Top of Data for the task

Lemma zlen_rem_le d : zlen (rem d) ≤ Z.of_nat (length (ip d) + length (reader d)).
Proof.
  unfold rem. rewrite zlen_app. unfold zlen, zdrop. rewrite length_drop. lia.
Qed.

Lemma DecompressAllTags_spec d w out lim :
  WR w out lim → zlen (rem d) ≤ M → settled d →
  ∃ d' w', DecompressAllTags d w = Some (d', w') ∧ outcome WR lim (rem d) out (eof_ d') w'.
Proof.
  intros Hw HM He. unfold DecompressAllTags.
  destruct (refill_outcome d w out lim He Hw) as ([] & d1 & -> & H1); cbn [mbind option_bind].
  - destruct H1 as (Hr & Hready & He1). rewrite <- Hr in *. pose proof (zlen_rem_le d1).
    apply DecompressAllTags_loop_spec; try done. lia.
  - by eexists _, _.
Qed.

(** The boolean of [InternalUncompress] says whether the stream decodes to
    exactly the announced number of bytes, and then the writer holds them. *)
Lemma InternalUncompress_spec r w0 lim rest :
  ReadUncompressedLength_loop 6 r 0 0 = Some (Some (lim, rest)) → lim ≤ kuint32max →
  WR (SetExpectedLength w0 lim) [] lim → zlen rest ≤ M →
  ∃ ok w', InternalUncompress r w0 kuint32max = Some (ok, w') ∧
    (ok = true → ∃ o, decodes lim rest [] o ∧ zlen o = lim ∧ WR w' o lim) ∧
    (∀ o, decodes lim rest [] o → zlen o = lim → ok = true).
Proof.
  intros Hr Hlim Hw HM. unfold InternalUncompress, ReadUncompressedLength.
  cbn [reader mkDecompressor]. rewrite Hr. cbn [mbind option_bind].
  unfold InternalUncompressAllTags. rewrite decide_False by lia.
  set (d := {| reader := rest; ip := _; past := _; peeked_ := _; eof_ := _; scratch_ := _ |}).
  destruct (DecompressAllTags_spec d _ [] lim Hw) as (d' & w' & -> & Ho); [done|done|].
  cbn [mbind option_bind]. change (rem d) with rest in Ho. eexists _, _. split; [done|].
  destruct Ho as [(o & Hd & -> & Hw')|[Hno ->]].
  - rewrite (CheckLength_spec (WriterLaws := WL) _ _ _ Hw'). cbn [andb]. split.
    + intros Hz%bool_decide_eq_true. by exists o.
    + intros o' Hd' Hz. rewrite (decodes_det _ _ _ _ _ Hd Hd'). by apply bool_decide_true.
  - split; [done|]. intros o Hd. by destruct (Hno o).
Qed.
End Stream.
(** The binary search finds a position below which every bit is zero. *)
Lemma FindLSB_step n0 s :
  ∀ n rc shift, n = u32 (Z.shiftl n0 (31 - rc)) → rc ≤ 31 → 0 ≤ shift → s = 2 * shift →
  u32 (Z.shiftl n0 (31 - rc + s)) = 0 →
  let x := u32 (Z.shiftl n shift) in
  let '(n', rc') := if decide (x ≠ 0) then (x, rc - shift) else (n, rc) in
  n' = u32 (Z.shiftl n0 (31 - rc')) ∧ rc' ≤ 31 ∧ u32 (Z.shiftl n0 (31 - rc' + shift)) = 0 ∧
  rc - shift ≤ rc'.
Proof.
  intros n rc shift -> Hrc Hs -> H0. cbn zeta.
  assert (u32 (Z.shiftl (u32 (Z.shiftl n0 (31 - rc))) shift) = u32 (Z.shiftl n0 (31 - rc + shift))) as ->.
  { unfold wrap. rewrite !shiftl_mul, Z.mul_mod_idemp_l, <- Z.mul_assoc, <- Z.pow_add_r by lia. done. }
  case_decide as Hx.
  - replace (31 - (rc - shift)) with (31 - rc + shift) by lia.
    splits; [done|lia| |lia]. by replace (31 - rc + shift + shift) with (31 - rc + 2 * shift) by lia.
  - splits; [done|lia| |lia]. destruct (decide (u32 (Z.shiftl n0 (31 - rc + shift)) = 0)); done.
Qed.

Lemma FindLSBSetNonZero_spec n :
  in_w 32 n → 0 ≤ FindLSBSetNonZero n ≤ 31 ∧ n mod 2 ^ FindLSBSetNonZero n = 0.
Proof.
  intros Hn. unfold FindLSBSetNonZero. cbn [fold_left].
  assert (n = u32 (Z.shiftl n (31 - 31))) as H by (cbn; by rewrite Z.shiftl_0_r, wrap_small).
  assert (u32 (Z.shiftl n (31 - 31 + 32)) = 0) as H0.
  { unfold wrap. rewrite shiftl_mul by lia. change (31 - 31 + 32) with 32. apply Z.mod_mul. lia. }
  pose proof (FindLSB_step n 32 n 31 16 H ltac:(lia) ltac:(lia) eq_refl H0) as S1. cbn zeta in S1.
  destruct (if decide (u32 (Z.shiftl n 16) ≠ 0) then _ else _) as [n1 r1]. destruct S1 as (E1 & L1 & Z1 & B1).
  pose proof (FindLSB_step n 16 n1 r1 8 E1 L1 ltac:(lia) eq_refl Z1) as S2. cbn zeta in S2.
  destruct (if decide (u32 (Z.shiftl n1 8) ≠ 0) then _ else _) as [n2 r2]. destruct S2 as (E2 & L2 & Z2 & B2).
  pose proof (FindLSB_step n 8 n2 r2 4 E2 L2 ltac:(lia) eq_refl Z2) as S3. cbn zeta in S3.
  destruct (if decide (u32 (Z.shiftl n2 4) ≠ 0) then _ else _) as [n3 r3]. destruct S3 as (E3 & L3 & Z3 & B3).
  pose proof (FindLSB_step n 4 n3 r3 2 E3 L3 ltac:(lia) eq_refl Z3) as S4. cbn zeta in S4.
  destruct (if decide (u32 (Z.shiftl n3 2) ≠ 0) then _ else _) as [n4 r4]. destruct S4 as (E4 & L4 & Z4 & B4).
  pose proof (FindLSB_step n 2 n4 r4 1 E4 L4 ltac:(lia) eq_refl Z4) as S5. cbn zeta in S5.
  destruct (if decide (u32 (Z.shiftl n4 1) ≠ 0) then _ else _) as [n5 r5]. destruct S5 as (E5 & L5 & Z5 & B5).
  cbn [snd]. split; [lia|].
  unfold wrap in Z5. rewrite shiftl_mul in Z5 by lia.
  replace (2 ^ 32) with (2 ^ r5 * 2 ^ (31 - r5 + 1)) in Z5 by (rewrite <- Z.pow_add_r by lia; f_equal; lia).
  rewrite Z.mul_mod_distr_r in Z5 by lia.
  assert (0 < 2 ^ (31 - r5 + 1)) by (apply Z.pow_pos_nonneg; lia). nia.
Qed.
(** [SetCurrentFile] makes CURRENT name the manifest: on the in-memory
    environment it succeeds without memory errors, reading CURRENT afterwards
    gives the base name of the manifest and a newline, the temporary file is
    gone, and no other name, open file or content changes. *)
Theorem SetCurrentFile_correct w a dbname number fuel :
  refines w a → in_file a → in_w 64 number → (2 ≤ fuel)%nat →
  let manifest := str "MANIFEST-" ++ dec06 number in
  ∃ w' w'' a' p, SetCurrentFile dbname number w = Some (Status_OK, w') ∧ refines w' a' ∧
    a_objs a' = a_objs a ∧ (∀ q, q ≠ p → a_data a' q = a_data a q) ∧
    a_names a' = <[CurrentFileName dbname := p]> (delete (TempFileName dbname number) (a_names a)) ∧
    ReadFileToString fuel (CurrentFileName dbname) w'
      = Some (Some (Status_OK, manifest ++ [b8 10]), w'') ∧ refines w'' a'.
Proof.
  intros H Ha Hn Hfuel. cbn zeta. destruct (dec06_spec number Hn) as (_ & _ & D3).
  set (tmp := TempFileName dbname number). set (cur := CurrentFileName dbname).
  assert (zdrop (zlen dbname + 1) (DescriptorFileName dbname number) = str "MANIFEST-" ++ dec06 number) as Hc.
  { unfold DescriptorFileName, snprintf. rewrite ztake_ge
      by (rewrite zlen_app; change (zlen (str "/MANIFEST-")) with 10; lia).
    change (str "/MANIFEST-" ++ dec06 number) with (str "/" ++ (str "MANIFEST-" ++ dec06 number)).
    rewrite app_assoc. apply zdrop_app_n. by rewrite zlen_app. }
  assert (tmp ≠ cur) as Hne.
  { unfold tmp, cur, TempFileName, CurrentFileName. rewrite MakeFileName_eq by done.
    intros E%app_inv_head. injection E as E. revert E.
    destruct (dec06_spec number Hn) as (Hd & _ & _).
    apply nodigit_head; [by vm_compute; intros []|done|]. intros E. rewrite E, zlen_nil in D3. lia. }
  set (data := (str "MANIFEST-" ++ dec06 number) ++ [b8 10]).
  assert (wp (SetCurrentFile dbname number) (λ s w', s = Status_OK ∧ ∃ p,
    unused (a_set_names a (delete tmp (a_names a))) p ∧
    refines w' {| a_names := <[cur := p]> (delete tmp (a_names a)); a_objs := a_objs a;
                  a_data := λ q, if decide (q = p) then data else a_data a q |}) w) as Hw.
  { unfold SetCurrentFile. rewrite Hc. fold data tmp cur. apply wp_bind.
    eapply wp_mono; [by apply wp_WriteString|]. cbn beta. intros s w1 [-> (p & Hu & H1)].
    cbn [ok Status_OK]. apply wp_bind. eapply wp_mono; [by apply wp_RenameFile|].
    cbn beta. intros s w2 [H2 Hs]. cbn [a_set_file a_names] in *.
    rewrite lookup_insert_eq in Hs. subst s. cbn [ok Status_OK negb]. apply wp_bind, wp_ret, wp_ret.
    split; [done|]. exists p. split; [done|]. eapply AFS_eq; [exact H2| |done|done].
    cbn. unfold renamed. rewrite lookup_insert_eq, decide_False by done.
    by rewrite delete_insert_eq. }
  apply wp_Some in Hw as (s & w' & E & -> & p & Hu & H').
  set (a' := {| a_names := _; a_objs := _; a_data := _ |}) in H'.
  assert (in_file a') as Ha'.
  { intros h p' pos Hh. cbn in *. rewrite decide_False; [by eapply Ha|]. intros ->.
    destruct Hu as [_ Hu]. by apply Hu in Hh. }
  assert (a_data a' p = data) as Hdata by (cbn; by rewrite decide_True).
  assert (zlen data = 10 + zlen (dec06 number)) as Hz.
  { unfold data. rewrite !zlen_app. change (zlen (str "MANIFEST-")) with 9. change (zlen [_]) with 1. lia. }
  pose proof (wp_ReadFileToString w' a' cur p fuel H' Ha' (lookup_insert_eq _ _ _)) as Hr.
  rewrite Hdata in Hr. specialize (Hr ltac:(lia)). apply wp_Some in Hr as (r & w'' & Er & -> & Hr).
  exists w', w'', a', p. splits; try done. intros q Hq. cbn. by rewrite decide_False.
Qed.

Lemma SetCurrentFile_correct_witness :
  ∃ w' w'' a' p, SetCurrentFile (str "/db") 7 NewMemEnv = Some (Status_OK, w') ∧ refines w' a' ∧
    a_objs a' = ∅ ∧ (∀ q, q ≠ p → a_data a' q = []) ∧
    a_names a' = <[CurrentFileName (str "/db") := p]> (delete (TempFileName (str "/db") 7) ∅) ∧
    ReadFileToString 2 (CurrentFileName (str "/db")) w'
      = Some (Some (Status_OK, (str "MANIFEST-" ++ dec06 7) ++ [b8 10]), w'') ∧ refines w'' a'.
Proof.
  apply (SetCurrentFile_correct _ _ _ _ _ refines_init); [|by vm_compute|lia].
  intros h p pos E. cbn in E. by rewrite lookup_empty in E.
Defined.

(** A rename of a file onto itself removes it. *)
Lemma RenameFile_self w a fname p :
  refines w a → a_names a !! fname = Some p →
  ∃ w', Mem_RenameFile fname fname w = Some (Status_OK, w') ∧ file_map_ w' !! fname = None.
Proof.
  intros H Hf. pose proof (wp_RenameFile w a fname fname H) as Hw.
  apply wp_Some in Hw as (r & w' & E & Hr & Hs). rewrite Hf in Hs. subst r.
  exists w'. split; [done|]. destruct Hr as (-> & _). cbn. unfold renamed.
  rewrite Hf, decide_True by done. apply lookup_delete_eq.
Qed.
(* ===== verification/LogFile.v ===== *)
(** The log format: [db/log_format.h], the writer of [db/log_writer.cc] and the
    reader of [db/log_reader.cc].

    The writer runs on any [WritableFile], the reader on any [SequentialFile].
    The buffer of the reader is a slice of its backing store; it is modelled by
    the bytes it holds. *)
From S2P Require Import Prelude Coding Crc32c Status Env Logging.

(** [enum RecordType], and the two special results of the reader. *)
Definition kZeroType : Z := 0.
Definition kFullType : Z := 1.
Definition kFirstType : Z := 2.
Definition kMiddleType : Z := 3.
Definition kLastType : Z := 4.
Definition kMaxRecordType : Z := kLastType.
Definition kEof : Z := kMaxRecordType + 1.
Definition kBadRecord : Z := kMaxRecordType + 2.

Definition kBlockSize : Z := 32768.
Definition kHeaderSize : Z := 4 + 2 + 1.

(** ** The writer *)

Record Writer := { block_offset_ : Z; type_crc_ : list Z }.

Section LogWriter.
Context {P : Placement} {W : Type} {dest_ : WritableFile W}.

(** The constructor computes the CRC of every type. *)
Definition new_Writer : Writer :=
  {| block_offset_ := 0;
     type_crc_ := (λ i, let t := [b8 i] in Value (address t) t) <$> [0; 1; 2; 3; 4] |}.

Definition set_block_offset (wr : Writer) (n : Z) : Writer :=
  {| block_offset_ := n; type_crc_ := type_crc_ wr |}.

Definition record_header (wr : Writer) (t : Z) (data : bytes) : bytes :=
  let n := zlen data in
  let crc := Extend (address data) (nth (Z.to_nat t) (type_crc_ wr) 0) data in
  let crc := Mask crc in
  EncodeFixed32 crc ++ [b8 (Z.land n 255); b8 (Z.shiftr n 8); b8 t].

Definition EmitPhysicalRecord (wr : Writer) (t : Z) (data : bytes) : M W (Status * Writer) :=
  s ← wf_Append (record_header wr t data);
  s ← (if ok s then
         s ← wf_Append data;
         if ok s then wf_Flush else mret s
       else mret s);
  mret (s, set_block_offset wr (block_offset_ wr + (kHeaderSize + zlen data))).

(** The [do ... while] of [AddRecord]. At most one turn emits no payload: the
    first, when exactly a header fits the block. [None] in the result would be
    a loop that outlives [fuel]. *)
Fixpoint AddRecord_loop (fuel : nat) (wr : Writer) (slice : bytes) (begin : bool)
    : M W (option (Status * Writer)) :=
  match fuel with
  | O => mret None
  | S fuel =>
      let leftover := kBlockSize - block_offset_ wr in
      wr ← (if decide (leftover < kHeaderSize) then
              _ ← (if decide (leftover > 0) then
                     wf_Append (ztake leftover (replicate 6 (b8 0)))
                   else mret Status_OK);
              mret (set_block_offset wr 0)
            else mret wr);
      let left := zlen slice in
      let avail := kBlockSize - block_offset_ wr - kHeaderSize in
      let fragment_length := if decide (left < avail) then left else avail in
      let end_ := bool_decide (left = fragment_length) in
      let type :=
        if begin && end_ then kFullType
        else if begin then kFirstType
        else if end_ then kLastType
        else kMiddleType in
      r ← EmitPhysicalRecord wr type (ztake fragment_length slice);
      let '(s, wr) := r in
      let slice := zdrop fragment_length slice in
      if ok s && bool_decide (zlen slice > 0) then AddRecord_loop fuel wr slice false
      else mret (Some (s, wr))
  end.

Definition AddRecord (wr : Writer) (slice : bytes) : M W (option (Status * Writer)) :=
  AddRecord_loop (S (S (length slice))) wr slice true.

(** A sequence of records. *)
Fixpoint AddRecords (wr : Writer) (slices : list bytes) : M W (option Writer) :=
  match slices with
  | [] => mret (Some wr)
  | slice :: slices =>
      r ← AddRecord wr slice;
      match r with
      | Some (s, wr) => if ok s then AddRecords wr slices else mret None
      | None => mret None
      end
  end.
End LogWriter.

(** ** The reader *)

(** The mutable members; [reports] are the calls of [reporter_->Corruption]. *)
Record Reader := {
  buffer_ : bytes;
  eof_ : bool;
  last_record_offset_ : Z;
  end_of_buffer_offset_ : Z;
  reports : list (Z * Status);
}.

Definition new_Reader : Reader :=
  {| buffer_ := []; eof_ := false; last_record_offset_ := 0; end_of_buffer_offset_ := 0; reports := [] |}.

Definition set_buffer (rd : Reader) (b : bytes) : Reader :=
  {| buffer_ := b; eof_ := eof_ rd; last_record_offset_ := last_record_offset_ rd;
     end_of_buffer_offset_ := end_of_buffer_offset_ rd; reports := reports rd |}.
Definition set_eof (rd : Reader) : Reader :=
  {| buffer_ := buffer_ rd; eof_ := true; last_record_offset_ := last_record_offset_ rd;
     end_of_buffer_offset_ := end_of_buffer_offset_ rd; reports := reports rd |}.
Definition set_last_record_offset (rd : Reader) (n : Z) : Reader :=
  {| buffer_ := buffer_ rd; eof_ := eof_ rd; last_record_offset_ := n;
     end_of_buffer_offset_ := end_of_buffer_offset_ rd; reports := reports rd |}.
Definition set_end_of_buffer (rd : Reader) (n : Z) : Reader :=
  {| buffer_ := buffer_ rd; eof_ := eof_ rd; last_record_offset_ := last_record_offset_ rd;
     end_of_buffer_offset_ := n; reports := reports rd |}.
Definition add_report (rd : Reader) (r : Z * Status) : Reader :=
  {| buffer_ := buffer_ rd; eof_ := eof_ rd; last_record_offset_ := last_record_offset_ rd;
     end_of_buffer_offset_ := end_of_buffer_offset_ rd; reports := reports rd ++ [r] |}.

Section LogReader.
Context {P : Placement} {W : Type} {file_ : SequentialFile W}.
(** [reporter_] is whether there is one; [is_signed] the signedness of [char]. *)
Variables (is_signed reporter_ checksum_ : bool) (initial_offset_ : Z).

Definition ReportDrop (rd : Reader) (n : Z) (reason : Status) : Reader :=
  if reporter_ && bool_decide (initial_offset_ ≤
       u64 (u64 (end_of_buffer_offset_ rd - zlen (buffer_ rd)) - n))
  then add_report rd (usize n, reason) else rd.

Definition ReportCorruption (rd : Reader) (n : Z) (reason : bytes) : Reader :=
  ReportDrop rd n (Corruption reason []).

Definition SkipToInitialBlock (rd : Reader) : M W (bool * Reader) :=
  let offset_in_block := initial_offset_ mod kBlockSize in
  let block_start_location := u64 (initial_offset_ - offset_in_block) in
  let block_start_location :=
    if decide (offset_in_block > kBlockSize - 6) then u64 (block_start_location + kBlockSize)
    else block_start_location in
  let rd := set_end_of_buffer rd block_start_location in
  if decide (block_start_location > 0) then
    skip_status ← sf_Skip block_start_location;
    if negb (ok skip_status)
    then mret (false, ReportDrop rd block_start_location skip_status)
    else mret (true, rd)
  else mret (true, rd).

(** The part of [ReadPhysicalRecord] after the buffer holds a header. *)
Definition parse_record (rd : Reader) (result : bytes) : Z * bytes * Reader :=
  let header := buffer_ rd in
  let a := u8 (zget header 4) in
  let b := u8 (zget header 5) in
  let type := u32 (char_val is_signed (zget header 6)) in
  let length := Z.lor a (Z.shiftl b 8) in
  if decide (kHeaderSize + length > zlen (buffer_ rd)) then
    let drop_size := zlen (buffer_ rd) in
    let rd := set_buffer rd [] in
    if negb (eof_ rd) then
      (kBadRecord, result, ReportCorruption rd drop_size (str "bad record length"))
    else (kEof, result, rd)
  else if decide (type = kZeroType ∧ length = 0) then (kBadRecord, result, set_buffer rd [])
  else
    let checked := ztake (1 + length) (zdrop 6 header) in
    let expected_crc := Unmask (DecodeFixed32 header) in
    let actual_crc := Value (address checked) checked in
    if checksum_ && bool_decide (actual_crc ≠ expected_crc) then
      let drop_size := zlen (buffer_ rd) in
      let rd := set_buffer rd [] in
      (kBadRecord, result, ReportCorruption rd drop_size (str "checksum mismatch"))
    else
      let rd := set_buffer rd (zdrop (kHeaderSize + length) (buffer_ rd)) in
      if decide (u64 (u64 (u64 (end_of_buffer_offset_ rd - zlen (buffer_ rd)) - kHeaderSize) - length)
                 < initial_offset_)
      then (kBadRecord, [], rd)
      else (type, ztake length (zdrop kHeaderSize header), rd).

(** The [while (true)] loop: it continues only after a read, and a read that
    does not fill the block is the last. *)
Fixpoint ReadPhysicalRecord_loop (fuel : nat) (rd : Reader) (result : bytes)
    : M W (option (Z * bytes * Reader)) :=
  match fuel with
  | O => mret None
  | S fuel =>
      if decide (zlen (buffer_ rd) < kHeaderSize) then
        if negb (eof_ rd) then
          r ← sf_Read kBlockSize;
          let '(status, data) := r in
          let rd := set_buffer rd data in
          let rd := set_end_of_buffer rd (u64 (end_of_buffer_offset_ rd + zlen (buffer_ rd))) in
          if negb (ok status) then
            let rd := set_buffer rd [] in
            let rd := ReportDrop rd kBlockSize status in
            mret (Some (kEof, result, set_eof rd))
          else
            let rd := if decide (zlen (buffer_ rd) < kBlockSize) then set_eof rd else rd in
            ReadPhysicalRecord_loop fuel rd result
        else mret (Some (kEof, result, set_buffer rd []))
      else mret (Some (parse_record rd result))
  end.

Definition ReadPhysicalRecord (rd : Reader) (result : bytes) : M W (option (Z * bytes * Reader)) :=
  ReadPhysicalRecord_loop 3 rd result.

Bottom of Data for the task

▶ [The task]
Show every line of the entries above where the word "WritableFile" occurs.

▶ [Finished task]
    The writer runs on any [WritableFile], the reader on any [SequentialFile].
Context {P : Placement} {W : Type} {dest_ : WritableFile W}.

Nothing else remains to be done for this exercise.